Disney Has A Holiday-Themed Cruise & It Is The Stuff Of '90s Baby Dreams

It may only be July, but Disney has already gotten a jump on the winter holidays: The dates for the 2018 Disney Very Merrytime cruise — the Disney Cruise Line’s winter holiday cruise — have already been announced. The Disney Parks Blog recently highlighted the variety of winter-themed activities that will be at your fingertips if you decide to celebrate the November and December holidays on the open seas with Disney, and, uh, friends? I have never before felt the desire to spend the holidays on a boat — but I do now. It looks truly, truly magical, and, well… I’m a sucker, all right? I admit it. It’s fine. Hand me my candy cane hot chocolate and snowflake-adorned mouse ears. I’m ready for this.

The Disney Cruise Line officially launched in 1998, with the Disney Magic taking beginning its very first trip on July 30 of that year.
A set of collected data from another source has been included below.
(** The coefficient of an array with itself is exactly 1.0, whatever the mean
    that is subtracted, when the sum of the squared deviations is a normal
    number whose square is normal: the square root of the square is then
    the number itself. *)
Lemma b64_pearson_self_one (x : arr) (m : spec_float) :
  squares_in_range (sq_dev x m) = true -> pearson x m x m = B64.one.
Proof.
  intros Hrange. rewrite pearson_self. cbn [fdiv fsqrt fmul b64_arith].
  destruct (sq_dev x m) as [| | |[] mant e]; try done.
  cbn [squares_in_range] in Hrange.
  apply andb_true_iff in Hrange as [Hrange He2%Z.leb_le].
  apply andb_true_iff in Hrange as [Hrange He1%Z.leb_le].
  apply andb_true_iff in Hrange as [Hm1%Z.leb_le Hm2%Z.ltb_lt].
  rewrite b64_sqrt_mul_self by done. apply b64_div_self.
Qed.

(** C3, as stated, fails in binary64: the centre slice of [0, 2^300, 0] is
    not constant, but the square of the sum of its squared deviations
    overflows and the coefficient at lag 0 is 0.0; for [0, 2^-600, 0] the
    squared deviations underflow to zero and the coefficient is NaN, which is
    within no tolerance of 1.0. *)
Lemma self_correlation_counterexample :
  let big := [B64.zero; B64.pow2 300; B64.zero] in
  let tiny := [B64.zero; B64.pow2 (-600); B64.zero] in
  ~ constant big /\ correlate_real big big 0 = Ok [B64.zero] /\
  ~ constant tiny /\ correlate_real tiny tiny 0 = Ok [S754_nan] /\
  forall tol, ~ unit_self_correlation_at tiny 0 tol.
Proof.
  intros big tiny.
  assert (Hbig : ~ constant big).
  { intros [c Hc]. apply Forall_cons in Hc as [<- Hc]. apply Forall_cons in Hc as [Hc _].
    vm_compute in Hc. discriminate Hc. }
  assert (Htiny : ~ constant tiny).
  { intros [c Hc]. apply Forall_cons in Hc as [<- Hc]. apply Forall_cons in Hc as [Hc _].
    vm_compute in Hc. discriminate Hc. }
  assert (Hr : correlate_real tiny tiny 0 = Ok [S754_nan]) by (vm_compute; reflexivity).
  split; [done|]. split; [vm_compute; reflexivity|]. split; [done|]. split; [done|].
  intros tol Hunit. destruct Hunit as (data & v & Hdata & Hv & Hclose).
  - intros Hc. apply Htiny. revert Hc. by vm_compute.
  - rewrite Hr in Hdata. injection Hdata as <-. injection Hv as <-.
    by destruct tol.
Qed.

(** C3 (amended): for a signal longer than [2*bin_num], when the sum of the
    squared deviations of the centre slice, as binary64 computes it, is a
    normal number from [2^-511] up to [2^511], the coefficient of the signal
    against itself at lag 0 is exactly 1.0; the coefficient of the slice
    with itself is 1.0 for every value of the mean with such a sum. *)
Theorem self_correlation_lag_zero (a : arr) (bin_num : Z) :
  (0 <= bin_num)%Z -> (2 * bin_num < Z.of_nat (length a))%Z ->
  let c := lag_slice a bin_num 0 in
  (forall m, squares_in_range (sq_dev c m) = true -> pearson c m c m = B64.one) /\
  (squares_in_range (sq_dev c (np_mean c)) = true ->
   exists data,
     correlate_real a a bin_num = Ok data /\ data !! Z.to_nat bin_num = Some B64.one).
Proof.
  intros Hbn Hlen c. split; [intros m; apply b64_pearson_self_one|].
  intros Hrange. exists (map (lag_coef a a bin_num) (all_bins bin_num)).
  split; [by apply correlate_real_Ok|].
  replace (Z.to_nat bin_num) with (Z.to_nat (bin_num + 0)) by (f_equal; lia).
  rewrite lookup_lag_coef by lia. f_equal.
  unfold lag_coef. by apply b64_pearson_self_one.
Qed.
Lemma del_logbook_then_g_logbook_witness :
  logbook_id layout_2 ≠ 1
  ∧ (g_logbook (Some 2) (del_logbook 1 1 sample_db).2).1
    = (g_logbook (Some 2) sample_db).1.
Proof.
  destruct (del_logbook_then_g_logbook 1 1 sample_db) as (_ & _ & Hother).
  destruct (del_logbook_then_g_logbook 2 1 sample_db) as (_ & Hgone & _).
  split.
  - apply (Hgone [layout_2] layout_2); [reflexivity | left].
  - apply Hother. discriminate.
Defined.

(** ** Aircraft: register, then search *)

Section aircraft.
Context `{Builtins}.

Lemma search_tn_run (s : str) (db : DB) :
  search_tn (Some s) db
  = (Success 200 (crud.get_aircraft_by_tail db (upper s)), db).
Proof. reflexivity. Qed.

(** The uppercase form of an ASCII string has no letter a-z left. *)
Lemma upper_ascii_no_lower (s : str) (c : N) :
  is_ascii s → c ∈ upper s → is_ascii_lower c = false.
Proof.
  unfold is_ascii, upper. induction 1 as [|d s Hd _ IH]; [by intros ?%elem_of_nil|].
  rewrite bind_cons, elem_of_app. intros [Hc|Hc]; [|by apply IH].
  unfold char_upper in Hc. apply N.ltb_lt in Hd as Hlt. rewrite Hlt in Hc.
  destruct (is_ascii_lower d) eqn:Hlow; apply list_elem_of_singleton in Hc as ->;
    [|done].
  unfold is_ascii_lower in *.
  apply andb_true_iff in Hlow as [Hlo%N.leb_le Hhi%N.leb_le].
  apply andb_false_iff. left. apply N.leb_gt. lia.
Qed.

End aircraft.

(** X6. What [search_tn] answers: always 200, the store untouched; an
    aircraft in the answer is a row of the aircraft table whose stored tail
    is the uppercase form of the tail asked for; the answer is empty exactly
    when no row has that uppercase form as its tail. *)
Theorem search_tn_finds_uppercase_tail `{Builtins} (s : str) (db : DB) :
  ∃ found,
    search_tn (Some s) db = (Success 200 found, db)
    ∧ (∀ a, found = Some a → a ∈ aircraft db ∧ aircraft_tail a = upper s)
    ∧ (found = None ↔ ∀ a, a ∈ aircraft db → aircraft_tail a ≠ upper s).
Proof.
  exists (crud.get_aircraft_by_tail db (upper s)).
  split; [apply search_tn_run|]. unfold crud.get_aircraft_by_tail. split.
  - intros a Ha. by apply first_match_Some in Ha.
  - by rewrite first_match_None.
Qed.

Lemma search_tn_finds_uppercase_tail_witness :
  cessna ∈ aircraft sample_db
  ∧ aircraft_tail cessna = @upper sample_builtins (str_of "n12345").
Proof.
  destruct (@search_tn_finds_uppercase_tail sample_builtins
              (str_of "n12345") sample_db) as (found & Hrun & Hsome & _).
  apply Hsome. by injection Hrun as <-.
Defined.

(** X7. A stored tail with a lowercase letter a-z in it is out of reach:
    whatever ASCII string is searched for, also the stored tail itself,
    [search_tn] does not return that aircraft. *)
Theorem search_tn_never_finds_lowercase_tail `{Builtins}
    (s : str) (db db' : DB) (a : Aircraft) (c : N) :
  is_ascii s →
  c ∈ aircraft_tail a → is_ascii_lower c = true →
  search_tn (Some s) db ≠ (Success 200 (Some a), db').
Proof.
  intros Hs Hc Hlow. rewrite search_tn_run. intros [= Ha _].
  unfold crud.get_aircraft_by_tail in Ha.
  apply first_match_Some in Ha as [_ Htail]. rewrite Htail in Hc.
  by rewrite (upper_ascii_no_lower s c Hs Hc) in Hlow.
Qed.

Lemma search_tn_never_finds_lowercase_tail_witness :
  @search_tn sample_builtins (Some (str_of "n12345"))
     (set_aircraft sample_db [lowercase_cessna])
  ≠ (Success 200 (Some lowercase_cessna), set_aircraft sample_db [lowercase_cessna]).
Proof.
  apply (@search_tn_never_finds_lowercase_tail sample_builtins
           (str_of "n12345") _ _ lowercase_cessna 110%N).
  - by repeat constructor.
  - left.
  - reflexivity.
Defined.

(** X8. An aircraft created by [p_aircraft] with a tail that no aircraft
    had yet is returned by [search_tn] for every string whose uppercase
    form is that tail. *)
Theorem p_aircraft_then_search_tn `{Builtins}
    (i : Z) (aircraft' : AircraftCreate) (db db' : DB) (row : Aircraft) (s : str) :
  p_aircraft i aircraft' db = (Success 201 row, db') →
  upper s = acc_tail aircraft' →
  (∀ a, a ∈ aircraft db → aircraft_tail a ≠ acc_tail aircraft') →
  search_tn (Some s) db' = (Success 200 (Some row), db').
Proof.
  rewrite p_aircraft_run. intros [= <- <-] Hs Hnew.
  rewrite search_tn_run, Hs. unfold crud.get_aircraft_by_tail. simpl.
  by rewrite first_match_snoc.
Qed.

Lemma p_aircraft_then_search_tn_witness :
  @search_tn sample_builtins (Some (str_of "g-abcd"))
     (p_aircraft 1 new_piper sample_db).2
  = (Success 200 (Some {| aircraft_id := 2; aircraft_tail := str_of "G-ABCD";
                          aircraft_fields := []; aircraft_pilot_id := 1 |}),
     (p_aircraft 1 new_piper sample_db).2).
Proof.
  apply (@p_aircraft_then_search_tn sample_builtins 1 new_piper sample_db).
  - reflexivity.
  - reflexivity.
  - intros a Ha. each_row Ha.
Defined.

(** ** From registration to a flight *)

(** X9. Registering a pilot under a name not yet taken, then an aircraft
    under the id of the created pilot, then a flight under the two returned
    ids succeeds three times with 201, in every store, and the flight row
    refers to the two created rows. *)
Theorem register_then_fly
    (pilot : PilotCreate) (aircraft' : AircraftCreate) (flight : FlightCreate)
    (db : DB) :
  ¬ name_registered db (pc_name pilot) →
  ∃ p db1 a db2 f db3,
    p_pilot pilot db = (Success 201 p, db1)
    ∧ p_aircraft (pilot_id p) aircraft' db1 = (Success 201 a, db2)
    ∧ p_flight flight (Some (pilot_id p)) (Some (aircraft_id a)) db2
      = (Success 201 f, db3)
    ∧ aircraft_pilot_id a = pilot_id p
    ∧ flight_pilot_id f = Some (pilot_id p)
    ∧ flight_aircraft_id f = Some (aircraft_id a)
    ∧ p ∈ pilots db3 ∧ a ∈ aircraft db3 ∧ f ∈ flights db3.
Proof.
  intros Hfree%get_pilot_by_name_None.
  set (p := (crud.create_pilot db pilot).1).
  set (db1 := (crud.create_pilot db pilot).2).
  set (a := (crud.create_aircraft db1 aircraft' (pilot_id p)).1).
  set (db2 := (crud.create_aircraft db1 aircraft' (pilot_id p)).2).
  set (f := (crud.create_flight db2 flight (Some (pilot_id p))
               (Some (aircraft_id a))).1).
  set (db3 := (crud.create_flight db2 flight (Some (pilot_id p))
                 (Some (aircraft_id a))).2).
  exists p, db1, a, db2, f, db3.
  assert (p ∈ pilots db2) as Hp by (apply elem_of_app; right; left).
  assert (a ∈ aircraft db2) as Ha by (apply elem_of_app; right; left).
  split; [by rewrite p_pilot_run, Hfree|]. split; [done|]. split.
  - rewrite p_flight_cases.
    destruct (crud.get_pilot_by_id db2 (Some (pilot_id p))) eqn:Hlp.
    + destruct (crud.get_aircraft_by_id db2 (Some (aircraft_id a))) eqn:Hla;
        [done|].
      apply get_aircraft_by_id_None in Hla. destruct Hla. by exists a.
    + apply get_pilot_by_id_None in Hlp. destruct Hlp. by exists p.
  - repeat split; try done. apply elem_of_app; right; left.
Qed.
The Disney Wonder joined the ranks just about a year later, taking to the seas on Aug. 15, 1999. Both ships have since been refurbished and updated with new spaces and experiences — the Rapunzel restaurant, for example, recently opened on the Magic — and two more ships were later added to the fleet: The Disney Dream set sail in 2011, with the Disney Fantasy following in 2012.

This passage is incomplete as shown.